Apvine 40

There's a scale right next to the workstation. It shows 247 grams. The operator looks at the screen: it says 243. He waits. Now it says 247. He confirms. But he's not sure anymore. Was it 247 when he pressed the button, or did it change again?

So he writes it down on paper. Just to be safe. This happens more than anyone likes to admit. Mendix Workstation is  the solution!

The workaround culture

When systems don't keep up with the pace of work, people find their own solutions. A paper note to double-check a weight. An Excel sheet that gets updated manually because "it's faster." A process that technically runs through the system, but actually depends on what someone wrote down ten minutes ago.

The frustrating part is: operators are often right. The system is too slow. The barcode scanner does lag. The label printer does fail at the worst moments. And when they report it, IT says it's a network issue, or a cloud thing, or something that "shouldn't happen."

Meanwhile, operators still need to hit their numbers.

Why this keeps happening

Most modern production applications run in the cloud. That makes sense for maintenance, updates, and access across locations. But the devices operators use - scanners, printers, scales, badge readers - are physically next to them.

There's a fundamental mismatch. The application runs in the cloud, but the devices are right there on the shop floor. They can't talk directly. Every scan, every weight reading, every print command travels to a server somewhere in Frankfurt or Dublin, gets processed, and comes back. That round trip takes time. Sometimes a second but sometimes more.

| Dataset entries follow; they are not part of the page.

(* ===== verification/KUtil.v ===== *)
(** [klib::util] and [mm::util]: alignment and bit-field helpers that every
    other component uses (crates/klib/src/util.rs, crates/mm/src/util.rs,
    crates/klib/src/sizes.rs). *)
From S2P Require Import Prelude.

(** ** Constants *)
Definition PAGE_SIZE : Z := 4096.
Definition KiB (v : Z) : outcome Z := mul 64 v 1024.
Definition MiB (v : Z) : outcome Z := k ← KiB v; mul 64 k 1024.
Definition GiB (v : Z) : outcome Z := m ← MiB v; mul 64 m 1024.

(** ** Alignment *)
Definition align_up (value alignment : Z) : outcome Z :=
  remainder ← umod value alignment;
  if remainder =? 0 then Ret value
  else s ← add 64 value alignment; sub s remainder.

Definition align_up_page_size (value : Z) : outcome Z := align_up value PAGE_SIZE.

Definition minimum_amount_of_pages (value : Z) : outcome Z :=
  a ← align_up value PAGE_SIZE; udiv a PAGE_SIZE.

Definition is_power_of_two (x : Z) : bool :=
  (0 <? x) && (x =? 2 ^ Z.log2 x).

Definition align_down_ptr (ptr alignment : Z) : outcome Z :=
  rassert (is_power_of_two alignment);;
  m ← sub alignment 1;
  Ret (Z.land ptr (bitnot 64 m)).

Definition is_aligned (value alignment : Z) : outcome bool :=
  r ← umod value alignment; Ret (r =? 0).

(** ** Signed offsets *)
Definition wrapping_add_signed (base offset : Z) : Z :=
  if 0 <=? offset then wrapping_add 64 base (Z.abs offset)
  else wrapping_sub 64 base (Z.abs offset).

(** ** Slices *)
Definition copy_slice {A} (src dst : list A) : outcome (list A) :=
  rassert (bool_decide (length src ≤ length dst)%nat);;
  Ret (src ++ drop (length src) dst).

(** ** Bit fields of a [w]-bit integer *)
Definition is_power_of_2_or_zero (value : Z) : outcome bool :=
  p ← sub value 1; Ret (Z.land value p =? 0).

Definition set_bit (w data bit_position : Z) : outcome Z :=
  b ← shl w 1 bit_position; Ret (Z.lor data b).

Definition clear_bit (w data bit_position : Z) : outcome Z :=
  b ← shl w 1 bit_position; Ret (Z.land data (bitnot w b)).

Definition set_or_clear_bit (w data : Z) (should_set_bit : bool) (bit_position : Z)
    : outcome Z :=
  if should_set_bit then set_bit w data bit_position
  else clear_bit w data bit_position.

Definition get_bit (w data bit_position : Z) : outcome bool :=
  s ← shr w data bit_position; Ret (Z.land s 1 =? 1).

(** [set_multiple_bits]: the two loops over [0..number_of_bits], the field type
    [DataType] of width [w] and the value type of width [vw]. *)
Definition set_multiple_bits (w vw data value number_of_bits bit_position : Z)
    : outcome Z :=
  mask ← foldM (λ mask idx,
    p ← add 64 bit_position idx;
    b ← shl w 1 p;
    Ret (Z.land mask (bitnot w b))) (seqZ 0 number_of_bits) (bitnot w 0);
  let data := Z.land data mask in
  mask ← foldM (λ mask idx,
    v ← shl vw 1 idx;
    if 0 <? Z.land value v
    then p ← add 64 bit_position idx; b ← shl w 1 p; Ret (Z.lor mask b)
    else Ret mask) (seqZ 0 number_of_bits) 0;
  Ret (Z.lor data mask).

Definition get_multiple_bits (data number_of_bits bit_position : Z) : outcome Z :=
  s ← shr 64 data bit_position;
  m ← (if number_of_bits <? 64 then Ret (2 ^ number_of_bits) else Panic);
  p ← sub m 1;
  Ret (Z.land s p).

(** * Facts *)

(** Alignment: [align_up] returns the least multiple that is not below. *)
Lemma align_up_inv v a r : 0 ≤ v → align_up v a = Ret r → 0 < a →
  v ≤ r < v + a ∧ r mod a = 0.
Proof.
  unfold align_up, umod. intros Hv H Ha.
  destruct (Z.eqb_spec a 0); [lia|]. simpl in H.
  destruct (Z.eqb_spec (v mod a) 0) as [E|E]; inv_outcome; [lia|].
  pose proof (Z.mod_pos_bound v a Ha). split; [lia|].
  replace (v + a - v mod a) with ((v / a + 1) * a)
    by (pose proof (Z.div_mod v a); lia).
  apply Z.mod_mul; lia.
Qed.

Lemma align_up_Ret v a : 0 ≤ v → 0 < a → v + a ≤ 2 ^ 64 - 1 →
  align_up v a = Ret ((v + a - 1) / a * a).
Proof.
  intros Hv Ha Hb. unfold align_up, umod.
  destruct (Z.eqb_spec a 0); [lia|]. simpl.
  pose proof (Z.mod_pos_bound v a Ha). pose proof (Z.div_mod v a).
  destruct (Z.eqb_spec (v mod a) 0) as [E|E].
  - f_equal. rewrite (Z.div_mod v a) by lia. rewrite E, Z.add_0_r.
    replace (a * (v / a) + a - 1) with (v / a * a + (a - 1)) by lia.
    rewrite Z.div_add_l by lia. rewrite (Z.div_small (a - 1)); lia.
  - unfold add, checked_add. rewrite (proj2 (Z.ltb_lt _ _)) by lia. simpl.
    unfold sub, checked_sub. rewrite (proj2 (Z.leb_le _ _)) by lia. simpl. f_equal.
    replace (v + a - 1) with ((v / a + 1) * a + (v mod a - 1)) by lia.
    rewrite Z.div_add_l by lia. rewrite (Z.div_small (v mod a - 1)) by lia. lia.
Qed.

Lemma minimum_amount_of_pages_Ret v : 0 ≤ v → v + PAGE_SIZE ≤ 2 ^ 64 - 1 →
  minimum_amount_of_pages v = Ret ((v + 4095) / 4096).
Proof.
  intros Hv Hb. unfold minimum_amount_of_pages, PAGE_SIZE in *.
  rewrite align_up_Ret by lia. simpl. unfold udiv. simpl. f_equal.
  rewrite Z.div_mul by lia. f_equal. lia.
Qed.

Lemma minimum_amount_of_pages_inv v n : 0 ≤ v → minimum_amount_of_pages v = Ret n →
  v ≤ n * 4096 < v + 4096.
Proof.
  intros Hv H. unfold minimum_amount_of_pages, udiv in H. inv_outcome. simpl in H. inv_outcome.
  destruct (align_up_inv _ _ _ Hv H0) as [? Hm]; [done|]. unfold PAGE_SIZE in *.
  pose proof (Z.div_mod r 4096). lia.
Qed.

Lemma align_up_page_aligned v r : 0 ≤ v → align_up v PAGE_SIZE = Ret r → r mod 4096 = 0.
Proof. intros Hv H. eapply (align_up_inv v 4096 r) in H; [naive_solver|done|lia]. Qed.

Lemma land_bitnot_page p : in_width 64 p → Z.land p (bitnot 64 4095) = p / 4096 * 4096.
Proof.
  intros Hp. change 4096 with (2 ^ 12). change 4095 with (Z.ones 12).
  rewrite <-Z.shiftl_mul_pow2, <-Z.shiftr_div_pow2 by lia.
  apply Z.bits_inj'; intros i Hi. destruct (decide (i < 64)); zbits_cases.
Qed.

Lemma align_down_page p : in_width 64 p →
  align_down_ptr p PAGE_SIZE = Ret (p / 4096 * 4096).
Proof. intros Hp. unfold align_down_ptr. simpl. by rewrite <-land_bitnot_page. Qed.

(** Shifts by a position inside the width *)
Lemma shl_1 w n : 0 ≤ n < w → shl w 1 n = Ret (2 ^ n).
Proof.
  intros Hn. unfold shl. rewrite (proj2 (Z.ltb_lt _ _)) by lia. f_equal.
  rewrite Z.land_ones, Z.shiftl_1_l by lia.
  apply Z.mod_small. split; [lia|]. apply Z.pow_lt_mono_r; lia.
Qed.

Lemma testbit_pow2 n i : 0 ≤ n → Z.testbit (2 ^ n) i = bool_decide (i = n).
Proof.
  intros Hn. case_bool_decide; subst; [by apply Z.pow2_bits_true|].
  by apply Z.pow2_bits_false.
Qed.
#[export] Hint Rewrite testbit_pow2 using lia : zbits.

Lemma set_or_clear_bit_Ret w d b n : 0 ≤ n < w →
  set_or_clear_bit w d b n =
    Ret (if b then Z.lor d (2 ^ n) else Z.land d (bitnot w (2 ^ n))).
Proof.
  intros Hn. destruct b; simpl; unfold set_bit, clear_bit; by rewrite shl_1.
Qed.

Lemma get_bit_Ret w d n : 0 ≤ n < w → get_bit w d n = Ret (Z.testbit d n).
Proof.
  intros Hn. unfold get_bit, shr. rewrite (proj2 (Z.ltb_lt _ _)) by lia. simpl.
  f_equal. change 1 with (Z.ones 1) at 1. rewrite Z.land_ones by lia.
  rewrite <-Z.bit0_mod, Z.shiftr_spec, Z.add_0_l by lia. by destruct (Z.testbit d n).
Qed.

Lemma testbit_set_or_clear_bit w d b n r i :
  0 ≤ n < w → in_width w d → set_or_clear_bit w d b n = Ret r →
  Z.testbit r i = if bool_decide (i = n) then b else Z.testbit d i.
Proof.
  intros Hn Hd H. rewrite set_or_clear_bit_Ret in H by done. inv_outcome.
  destruct (decide (i < 0)); [|destruct (decide (i < w))]; destruct b; zbits_cases.
Qed.

Lemma set_or_clear_bit_in_width w d b n r :
  0 ≤ n < w → in_width w d → set_or_clear_bit w d b n = Ret r → in_width w r.
Proof.
  intros Hn Hd H. pose proof H as H'. rewrite set_or_clear_bit_Ret in H' by done.
  inv_outcome. apply in_width_bits; [lia| |].
  - destruct Hd. destruct b; [apply Z.lor_nonneg|apply Z.land_nonneg; lia].
    split; [lia|]. apply Z.pow_nonneg; lia.
  - intros i Hi. rewrite (testbit_set_or_clear_bit w d b n) by done.
    rewrite bool_decide_false by lia. eapply testbit_out; [done|lia].
Qed.

(** The field-mask loops of [set_multiple_bits] *)
Definition field_mask (n pos : Z) : Z := Z.shiftl (Z.ones n) pos.

Lemma clear_mask_loop w pos n : 0 ≤ pos → 0 ≤ n → pos + n ≤ w → w ≤ 2 ^ 63 →
  foldM (λ mask idx, p ← add 64 pos idx; b ← shl w 1 p;
           Ret (Z.land mask (bitnot w b))) (seqZ 0 n) (bitnot w 0) =
  Ret (bitnot w (field_mask n pos)).
Proof.
  intros Hp Hn Hw Hw'. revert Hw. pattern n. apply natlike_ind; [..|done].
  { intros _. rewrite seqZ_nil by lia. simpl. f_equal. unfold field_mask.
    change (Z.ones 0) with 0. by rewrite Z.shiftl_0_l. }
  clear n Hn. intros n Hn IH Hw. unfold Z.succ in *.
  rewrite seqZ_snoc, foldM_app, IH by lia. simpl.
  unfold add, checked_add. rewrite (proj2 (Z.ltb_lt _ _)) by lia. simpl.
  rewrite shl_1 by lia. simpl. f_equal. unfold field_mask. zbits.
Qed.

Lemma set_mask_loop w vw value pos n : 0 ≤ pos → 0 ≤ n → pos + n ≤ w → w ≤ 2 ^ 63 →
  n ≤ vw → 0 ≤ value →
  foldM (λ mask idx, v ← shl vw 1 idx;
    if 0 <? Z.land value v
    then p ← add 64 pos idx; b ← shl w 1 p; Ret (Z.lor mask b)
    else Ret mask) (seqZ 0 n) 0 =
  Ret (Z.shiftl (Z.land value (Z.ones n)) pos).
Proof.
  intros Hp Hn Hw Hw' Hv Hval. revert Hw Hv. pattern n. apply natlike_ind; [..|done].
  { intros _ _. rewrite seqZ_nil by lia. simpl. f_equal.
    change (Z.ones 0) with 0. by rewrite Z.land_0_r, Z.shiftl_0_l. }
  clear n Hn. intros n Hn IH Hw Hv. unfold Z.succ in *.
  rewrite seqZ_snoc, foldM_app, IH by lia. simpl.
  rewrite shl_1 by lia. simpl.
  assert (Z.land value (2 ^ n) = if Z.testbit value n then 2 ^ n else 0) as ->.
  { apply Z.bits_inj'; intros i Hi. autorewrite with zbits.
    case_bool_decide as Hin; subst; destruct (Z.testbit value n) eqn:E;
      rewrite ?andb_false_r, ?andb_true_r, ?E; by zbits_cases. }
  assert (Z.land value (Z.ones (n + 1)) = Z.lor (Z.land value (Z.ones n))
    (if Z.testbit value n then 2 ^ n else 0)) as ->.
  { apply Z.bits_inj'; intros i Hi.
    destruct (decide (i = n)) as [->|]; destruct (Z.testbit value n) eqn:E;
      autorewrite with zbits; rewrite ?E; by zbits_cases. }
  rewrite Z.shiftl_lor. destruct (Z.testbit value n); simpl.
  - rewrite (proj2 (Z.ltb_lt 0 (2 ^ n))) by (apply Z.pow_pos_nonneg; lia).
    unfold add, checked_add. rewrite (proj2 (Z.ltb_lt _ _)) by lia. simpl.
    rewrite shl_1 by lia. simpl. do 2 f_equal.
    rewrite Z.shiftl_mul_pow2, <-Z.pow_add_r by lia. f_equal. lia.
  - by rewrite Z.shiftl_0_l, Z.lor_0_r.
Qed.

(** The loops compute the usual read-modify-write of a bit field. *)
Lemma set_multiple_bits_Ret w vw d v n pos :
  0 ≤ pos → 0 ≤ n → pos + n ≤ w → w ≤ 2 ^ 63 → n ≤ vw → 0 ≤ v →
  set_multiple_bits w vw d v n pos =
    Ret (Z.lor (Z.land d (bitnot w (field_mask n pos)))
               (Z.shiftl (Z.land v (Z.ones n)) pos)).
Proof.
  intros. unfold set_multiple_bits.
  rewrite clear_mask_loop by lia. simpl. by rewrite set_mask_loop by lia.
Qed.

Lemma get_multiple_bits_Ret d n pos : 0 ≤ n < 64 → 0 ≤ pos < 64 →
  get_multiple_bits d n pos = Ret (Z.land (Z.shiftr d pos) (Z.ones n)).
Proof.
  intros Hn Hp. unfold get_multiple_bits, shr, sub, checked_sub.
  assert (1 ≤ 2 ^ n) by (pose proof (Z.pow_pos_nonneg 2 n); lia).
  rewrite (proj2 (Z.ltb_lt pos 64)), (proj2 (Z.ltb_lt n 64)) by lia. simpl.
  rewrite (proj2 (Z.leb_le _ _)) by lia. simpl. do 2 f_equal.
  rewrite Z.ones_equiv. lia.
Qed.

Lemma testbit_set_multiple_bits w vw d v n pos r i :
  0 ≤ pos → 0 ≤ n → pos + n ≤ w → w ≤ 2 ^ 63 → n ≤ vw → 0 ≤ v → in_width w d →
  set_multiple_bits w vw d v n pos = Ret r →
  Z.testbit r i =
    if bool_decide (pos ≤ i < pos + n) then Z.testbit v (i - pos) else Z.testbit d i.
Proof.
  intros. rewrite set_multiple_bits_Ret in * by done. inv_outcome.
  unfold field_mask. destruct (decide (i < 0)).
  { rewrite bool_decide_false by lia. by rewrite !Z.testbit_neg_r by lia. }
  destruct (decide (i < w)); zbits_cases.
Qed.

Lemma set_multiple_bits_in_width w vw d v n pos r :
  0 ≤ pos → 0 ≤ n → pos + n ≤ w → w ≤ 2 ^ 63 → n ≤ vw → 0 ≤ v → in_width w d →
  set_multiple_bits w vw d v n pos = Ret r → in_width w r.
Proof.
  intros Hp Hn Hw Hw' Hv Hv' Hd H. apply in_width_bits; [lia| |].
  - rewrite set_multiple_bits_Ret in H by done. inv_outcome.
    destruct Hd. apply Z.lor_nonneg. split; [apply Z.land_nonneg; lia|].
    apply Z.shiftl_nonneg, Z.land_nonneg. lia.
  - intros i Hi. rewrite (testbit_set_multiple_bits w vw d v n pos) by done.
    rewrite bool_decide_false by lia. eapply testbit_out; [done|lia].
Qed.

(** * Properties *)

(** [set_multiple_bits] followed by [get_multiple_bits] of the same field
    returns the value written (truncated to the field), and every bit outside
    the field is unchanged: the bit-by-bit loops of the source implement a
    read-modify-write of exactly one field. *)
Theorem set_get_multiple_bits d v n pos r :
  0 ≤ n < 64 → 0 ≤ pos < 64 → pos + n ≤ 64 → n ≤ 8 → in_width 64 d → in_width 8 v →
  set_multiple_bits 64 8 d v n pos = Ret r →
  get_multiple_bits r n pos = Ret (v mod 2 ^ n) ∧
  (∀ i, ¬ (pos ≤ i < pos + n) → Z.testbit r i = Z.testbit d i) ∧
  in_width 64 r.
Proof.
  intros Hn Hp Hnp Hv8 Hd [Hv Hvb] H.
  split_and!; [| |by eapply (set_multiple_bits_in_width 64 8 d v n pos); try lia].
  - rewrite get_multiple_bits_Ret by done. f_equal.
    rewrite <-Z.land_ones by lia. apply Z.bits_inj'; intros i Hi.
    autorewrite with zbits.
    rewrite (testbit_set_multiple_bits 64 8 d v n pos) by (done || lia).
    destruct (decide (i < n)).
    + rewrite (bool_decide_true (pos ≤ _ < _)) by lia. by rewrite Z.add_simpl_r.
    + by rewrite (bool_decide_false (0 ≤ i < n)), !andb_false_r by lia.
  - intros i Hi. rewrite (testbit_set_multiple_bits 64 8 d v n pos) by (done || lia).
    by rewrite bool_decide_false.
Qed.

Lemma set_get_multiple_bits_witness :
  ∃ r, set_multiple_bits 64 8 255 5 3 1 = Ret r ∧
       get_multiple_bits r 3 1 = Ret (5 mod 2 ^ 3).
Proof.
  eexists. split; [vm_compute; reflexivity|].
  apply (set_get_multiple_bits 255 5 3 1); try (vm_compute; intuition congruence).
Defined.

(** [align_up] returns the least multiple of the alignment that is at
    least the value, and it never panics while [value + alignment] fits in a
    [usize]. *)
Theorem align_up_least v a :
  0 ≤ v → 0 < a → v + a < 2 ^ 64 →
  ∃ r, align_up v a = Ret r ∧ r mod a = 0 ∧ v ≤ r ∧
       ∀ m, m mod a = 0 → v ≤ m → r ≤ m.
Proof.
  intros Hv Ha Hb. pose proof (align_up_Ret v a Hv Ha ltac:(lia)) as H.
  pose proof (align_up_inv _ _ _ Hv H Ha) as [[? ?] ?].
  eexists; split_and!; [done..|]. intros m Hm Hvm.
  apply Z.mod_divide in Hm as [k ->]; [|lia].
  apply Z.mul_le_mono_nonneg_r; [lia|].
  apply Z.lt_succ_r, Z.div_lt_upper_bound; lia.
Qed.

Lemma align_up_least_witness :
  ∃ r, align_up 4097 4096 = Ret r ∧ r mod 4096 = 0 ∧ 4097 ≤ r ∧
       ∀ m, m mod 4096 = 0 → 4097 ≤ m → r ≤ m.
Proof. apply (align_up_least 4097 4096); lia. Defined.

A second doesn't sound like much. But when a scale sends 20 readings per second and you need the stable weight, a one-second delay means the operator sees outdated information.

What Mendix Workstation does

This is the problem Mendix Workstation addresses.

Mendix Workstation is software that runs locally on the operator's workstation. It acts as a bridge between the Mendix application in the browser and the local devices. Data doesn't travel to the cloud and back, it stays local. Response times drop from seconds to milliseconds.

The scale shows 247 grams. The screen shows 247 grams. Instantly. The operator confirms, and the label prints. The delay is gone. Operators can trust what they see, and the paper backup becomes unnecessary.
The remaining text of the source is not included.